**The task**: Read the entries that follow and give each one again precisely.

**Record excerpts**:
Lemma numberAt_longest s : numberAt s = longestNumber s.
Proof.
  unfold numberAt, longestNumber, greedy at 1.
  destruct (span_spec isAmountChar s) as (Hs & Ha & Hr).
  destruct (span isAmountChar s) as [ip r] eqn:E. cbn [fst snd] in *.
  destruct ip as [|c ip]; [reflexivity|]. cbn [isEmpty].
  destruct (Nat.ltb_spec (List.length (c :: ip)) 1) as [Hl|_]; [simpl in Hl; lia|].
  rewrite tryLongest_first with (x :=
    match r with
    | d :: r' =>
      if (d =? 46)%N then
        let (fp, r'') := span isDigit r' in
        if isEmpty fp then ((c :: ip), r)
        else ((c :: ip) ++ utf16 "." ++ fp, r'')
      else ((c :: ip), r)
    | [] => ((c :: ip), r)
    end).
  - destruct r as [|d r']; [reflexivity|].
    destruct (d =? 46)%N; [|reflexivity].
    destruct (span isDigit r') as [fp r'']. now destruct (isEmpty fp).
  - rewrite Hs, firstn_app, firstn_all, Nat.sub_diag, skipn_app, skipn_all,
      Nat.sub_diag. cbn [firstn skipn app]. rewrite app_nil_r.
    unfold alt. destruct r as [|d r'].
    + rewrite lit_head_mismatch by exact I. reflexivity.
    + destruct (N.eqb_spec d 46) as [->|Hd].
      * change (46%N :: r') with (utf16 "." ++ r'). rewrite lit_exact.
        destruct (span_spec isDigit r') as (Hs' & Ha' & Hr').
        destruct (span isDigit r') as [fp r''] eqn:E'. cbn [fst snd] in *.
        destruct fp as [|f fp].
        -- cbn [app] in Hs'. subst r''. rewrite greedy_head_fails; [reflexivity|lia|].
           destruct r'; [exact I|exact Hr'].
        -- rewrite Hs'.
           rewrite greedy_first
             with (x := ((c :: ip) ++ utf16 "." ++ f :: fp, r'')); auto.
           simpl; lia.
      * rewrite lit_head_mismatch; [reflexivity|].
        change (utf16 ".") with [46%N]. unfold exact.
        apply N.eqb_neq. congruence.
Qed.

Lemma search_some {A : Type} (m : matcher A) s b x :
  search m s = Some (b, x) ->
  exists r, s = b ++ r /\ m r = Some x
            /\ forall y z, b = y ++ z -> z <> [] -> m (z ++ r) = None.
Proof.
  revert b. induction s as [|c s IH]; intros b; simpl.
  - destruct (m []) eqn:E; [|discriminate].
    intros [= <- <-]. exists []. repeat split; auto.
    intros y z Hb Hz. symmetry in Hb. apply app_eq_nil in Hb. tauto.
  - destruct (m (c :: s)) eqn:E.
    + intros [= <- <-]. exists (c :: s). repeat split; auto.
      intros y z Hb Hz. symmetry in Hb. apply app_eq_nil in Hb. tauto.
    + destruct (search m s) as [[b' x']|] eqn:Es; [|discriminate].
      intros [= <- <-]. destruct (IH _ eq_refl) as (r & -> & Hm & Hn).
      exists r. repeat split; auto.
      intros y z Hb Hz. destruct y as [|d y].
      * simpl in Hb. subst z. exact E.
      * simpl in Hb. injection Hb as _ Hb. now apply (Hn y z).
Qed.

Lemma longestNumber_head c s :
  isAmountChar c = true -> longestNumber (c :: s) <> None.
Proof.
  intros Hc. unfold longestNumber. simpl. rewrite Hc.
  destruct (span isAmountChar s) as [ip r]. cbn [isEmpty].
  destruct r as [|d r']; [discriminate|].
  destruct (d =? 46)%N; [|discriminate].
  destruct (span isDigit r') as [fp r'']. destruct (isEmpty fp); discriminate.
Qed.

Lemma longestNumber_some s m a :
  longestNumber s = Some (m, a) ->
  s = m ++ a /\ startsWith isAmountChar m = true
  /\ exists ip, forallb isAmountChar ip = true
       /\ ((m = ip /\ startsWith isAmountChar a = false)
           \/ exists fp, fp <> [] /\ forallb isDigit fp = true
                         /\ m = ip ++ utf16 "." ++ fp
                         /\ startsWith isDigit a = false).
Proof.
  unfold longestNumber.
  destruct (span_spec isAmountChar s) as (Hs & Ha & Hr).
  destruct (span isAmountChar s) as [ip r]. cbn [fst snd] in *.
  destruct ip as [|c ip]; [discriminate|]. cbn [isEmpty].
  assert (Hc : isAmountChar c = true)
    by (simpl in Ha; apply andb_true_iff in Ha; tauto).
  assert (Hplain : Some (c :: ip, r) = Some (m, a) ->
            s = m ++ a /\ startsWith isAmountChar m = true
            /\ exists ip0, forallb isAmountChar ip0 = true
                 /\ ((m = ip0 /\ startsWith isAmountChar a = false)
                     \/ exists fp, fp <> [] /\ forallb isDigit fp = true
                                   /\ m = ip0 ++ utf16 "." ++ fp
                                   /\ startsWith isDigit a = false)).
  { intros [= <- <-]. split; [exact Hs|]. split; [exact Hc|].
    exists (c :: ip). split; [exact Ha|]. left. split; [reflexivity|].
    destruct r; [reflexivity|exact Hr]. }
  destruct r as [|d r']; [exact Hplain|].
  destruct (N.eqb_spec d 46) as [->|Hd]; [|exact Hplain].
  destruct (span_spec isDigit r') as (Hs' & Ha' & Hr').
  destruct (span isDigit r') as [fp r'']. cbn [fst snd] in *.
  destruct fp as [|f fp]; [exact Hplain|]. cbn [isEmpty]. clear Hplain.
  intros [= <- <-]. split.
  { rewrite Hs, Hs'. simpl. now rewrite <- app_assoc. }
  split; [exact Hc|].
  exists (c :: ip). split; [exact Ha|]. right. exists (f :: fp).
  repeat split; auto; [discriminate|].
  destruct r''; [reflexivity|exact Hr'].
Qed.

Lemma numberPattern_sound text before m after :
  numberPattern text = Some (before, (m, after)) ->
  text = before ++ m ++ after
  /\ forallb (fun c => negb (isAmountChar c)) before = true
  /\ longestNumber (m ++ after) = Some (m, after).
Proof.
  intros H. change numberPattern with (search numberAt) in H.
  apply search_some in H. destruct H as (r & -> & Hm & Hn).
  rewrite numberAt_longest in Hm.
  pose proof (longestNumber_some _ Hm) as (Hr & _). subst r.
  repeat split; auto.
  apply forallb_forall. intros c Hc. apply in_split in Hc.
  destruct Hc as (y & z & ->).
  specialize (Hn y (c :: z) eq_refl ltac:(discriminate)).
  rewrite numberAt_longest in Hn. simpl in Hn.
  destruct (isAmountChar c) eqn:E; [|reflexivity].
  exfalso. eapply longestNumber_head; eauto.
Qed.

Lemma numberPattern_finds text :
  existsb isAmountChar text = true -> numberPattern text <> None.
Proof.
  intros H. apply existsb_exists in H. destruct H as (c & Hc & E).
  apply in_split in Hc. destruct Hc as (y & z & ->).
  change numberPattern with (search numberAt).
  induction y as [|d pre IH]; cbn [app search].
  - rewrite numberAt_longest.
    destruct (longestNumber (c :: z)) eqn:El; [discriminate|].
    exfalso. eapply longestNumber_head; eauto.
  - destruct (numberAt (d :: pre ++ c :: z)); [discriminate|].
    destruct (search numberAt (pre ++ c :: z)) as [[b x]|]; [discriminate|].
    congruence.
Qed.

**Answer to this task**:
Lemma numberAt_longest s : numberAt s = longestNumber s.
Proof.
  unfold numberAt, longestNumber, greedy at 1.
  destruct (span_spec isAmountChar s) as (Hs & Ha & Hr).
  destruct (span isAmountChar s) as [ip r] eqn:E. cbn [fst snd] in *.
  destruct ip as [|c ip]; [reflexivity|]. cbn [isEmpty].
  destruct (Nat.ltb_spec (List.length (c :: ip)) 1) as [Hl|_]; [simpl in Hl; lia|].
  rewrite tryLongest_first with (x :=
    match r with
    | d :: r' =>
      if (d =? 46)%N then
        let (fp, r'') := span isDigit r' in
        if isEmpty fp then ((c :: ip), r)
        else ((c :: ip) ++ utf16 "." ++ fp, r'')
      else ((c :: ip), r)
    | [] => ((c :: ip), r)
    end).
  - destruct r as [|d r']; [reflexivity|].
    destruct (d =? 46)%N; [|reflexivity].
    destruct (span isDigit r') as [fp r'']. now destruct (isEmpty fp).
  - rewrite Hs, firstn_app, firstn_all, Nat.sub_diag, skipn_app, skipn_all,
      Nat.sub_diag. cbn [firstn skipn app]. rewrite app_nil_r.
    unfold alt. destruct r as [|d r'].
    + rewrite lit_head_mismatch by exact I. reflexivity.
    + destruct (N.eqb_spec d 46) as [->|Hd].
      * change (46%N :: r') with (utf16 "." ++ r'). rewrite lit_exact.
        destruct (span_spec isDigit r') as (Hs' & Ha' & Hr').
        destruct (span isDigit r') as [fp r''] eqn:E'. cbn [fst snd] in *.
        destruct fp as [|f fp].
        -- cbn [app] in Hs'. subst r''. rewrite greedy_head_fails; [reflexivity|lia|].
           destruct r'; [exact I|exact Hr'].
        -- rewrite Hs'.
           rewrite greedy_first
             with (x := ((c :: ip) ++ utf16 "." ++ f :: fp, r'')); auto.
           simpl; lia.
      * rewrite lit_head_mismatch; [reflexivity|].
        change (utf16 ".") with [46%N]. unfold exact.
        apply N.eqb_neq. congruence.
Qed.

Lemma search_some {A : Type} (m : matcher A) s b x :
  search m s = Some (b, x) ->
  exists r, s = b ++ r /\ m r = Some x
            /\ forall y z, b = y ++ z -> z <> [] -> m (z ++ r) = None.
Proof.
  revert b. induction s as [|c s IH]; intros b; simpl.
  - destruct (m []) eqn:E; [|discriminate].
    intros [= <- <-]. exists []. repeat split; auto.
    intros y z Hb Hz. symmetry in Hb. apply app_eq_nil in Hb. tauto.
  - destruct (m (c :: s)) eqn:E.
    + intros [= <- <-]. exists (c :: s). repeat split; auto.
      intros y z Hb Hz. symmetry in Hb. apply app_eq_nil in Hb. tauto.
    + destruct (search m s) as [[b' x']|] eqn:Es; [|discriminate].
      intros [= <- <-]. destruct (IH _ eq_refl) as (r & -> & Hm & Hn).
      exists r. repeat split; auto.
      intros y z Hb Hz. destruct y as [|d y].
      * simpl in Hb. subst z. exact E.
      * simpl in Hb. injection Hb as _ Hb. now apply (Hn y z).
Qed.

Lemma longestNumber_head c s :
  isAmountChar c = true -> longestNumber (c :: s) <> None.
Proof.
  intros Hc. unfold longestNumber. simpl. rewrite Hc.
  destruct (span isAmountChar s) as [ip r]. cbn [isEmpty].
  destruct r as [|d r']; [discriminate|].
  destruct (d =? 46)%N; [|discriminate].
  destruct (span isDigit r') as [fp r'']. destruct (isEmpty fp); discriminate.
Qed.

Lemma longestNumber_some s m a :
  longestNumber s = Some (m, a) ->
  s = m ++ a /\ startsWith isAmountChar m = true
  /\ exists ip, forallb isAmountChar ip = true
       /\ ((m = ip /\ startsWith isAmountChar a = false)
           \/ exists fp, fp <> [] /\ forallb isDigit fp = true
                         /\ m = ip ++ utf16 "." ++ fp
                         /\ startsWith isDigit a = false).
Proof.
  unfold longestNumber.
  destruct (span_spec isAmountChar s) as (Hs & Ha & Hr).
  destruct (span isAmountChar s) as [ip r]. cbn [fst snd] in *.
  destruct ip as [|c ip]; [discriminate|]. cbn [isEmpty].
  assert (Hc : isAmountChar c = true)
    by (simpl in Ha; apply andb_true_iff in Ha; tauto).
  assert (Hplain : Some (c :: ip, r) = Some (m, a) ->
            s = m ++ a /\ startsWith isAmountChar m = true
            /\ exists ip0, forallb isAmountChar ip0 = true
                 /\ ((m = ip0 /\ startsWith isAmountChar a = false)
                     \/ exists fp, fp <> [] /\ forallb isDigit fp = true
                                   /\ m = ip0 ++ utf16 "." ++ fp
                                   /\ startsWith isDigit a = false)).
  { intros [= <- <-]. split; [exact Hs|]. split; [exact Hc|].
    exists (c :: ip). split; [exact Ha|]. left. split; [reflexivity|].
    destruct r; [reflexivity|exact Hr]. }
  destruct r as [|d r']; [exact Hplain|].
  destruct (N.eqb_spec d 46) as [->|Hd]; [|exact Hplain].
  destruct (span_spec isDigit r') as (Hs' & Ha' & Hr').
  destruct (span isDigit r') as [fp r'']. cbn [fst snd] in *.
  destruct fp as [|f fp]; [exact Hplain|]. cbn [isEmpty]. clear Hplain.
  intros [= <- <-]. split.
  { rewrite Hs, Hs'. simpl. now rewrite <- app_assoc. }
  split; [exact Hc|].
  exists (c :: ip). split; [exact Ha|]. right. exists (f :: fp).
  repeat split; auto; [discriminate|].
  destruct r''; [reflexivity|exact Hr'].
Qed.

Lemma numberPattern_sound text before m after :
  numberPattern text = Some (before, (m, after)) ->
  text = before ++ m ++ after
  /\ forallb (fun c => negb (isAmountChar c)) before = true
  /\ longestNumber (m ++ after) = Some (m, after).
Proof.
  intros H. change numberPattern with (search numberAt) in H.
  apply search_some in H. destruct H as (r & -> & Hm & Hn).
  rewrite numberAt_longest in Hm.
  pose proof (longestNumber_some _ Hm) as (Hr & _). subst r.
  repeat split; auto.
  apply forallb_forall. intros c Hc. apply in_split in Hc.
  destruct Hc as (y & z & ->).
  specialize (Hn y (c :: z) eq_refl ltac:(discriminate)).
  rewrite numberAt_longest in Hn. simpl in Hn.
  destruct (isAmountChar c) eqn:E; [|reflexivity].
  exfalso. eapply longestNumber_head; eauto.
Qed.

Lemma numberPattern_finds text :
  existsb isAmountChar text = true -> numberPattern text <> None.
Proof.
  intros H. apply existsb_exists in H. destruct H as (c & Hc & E).
  apply in_split in Hc. destruct Hc as (y & z & ->).
  change numberPattern with (search numberAt).
  induction y as [|d pre IH]; cbn [app search].
  - rewrite numberAt_longest.
    destruct (longestNumber (c :: z)) eqn:El; [discriminate|].
    exfalso. eapply longestNumber_head; eauto.
  - destruct (numberAt (d :: pre ++ c :: z)); [discriminate|].
    destruct (search numberAt (pre ++ c :: z)) as [[b x]|]; [discriminate|].
    congruence.
Qed.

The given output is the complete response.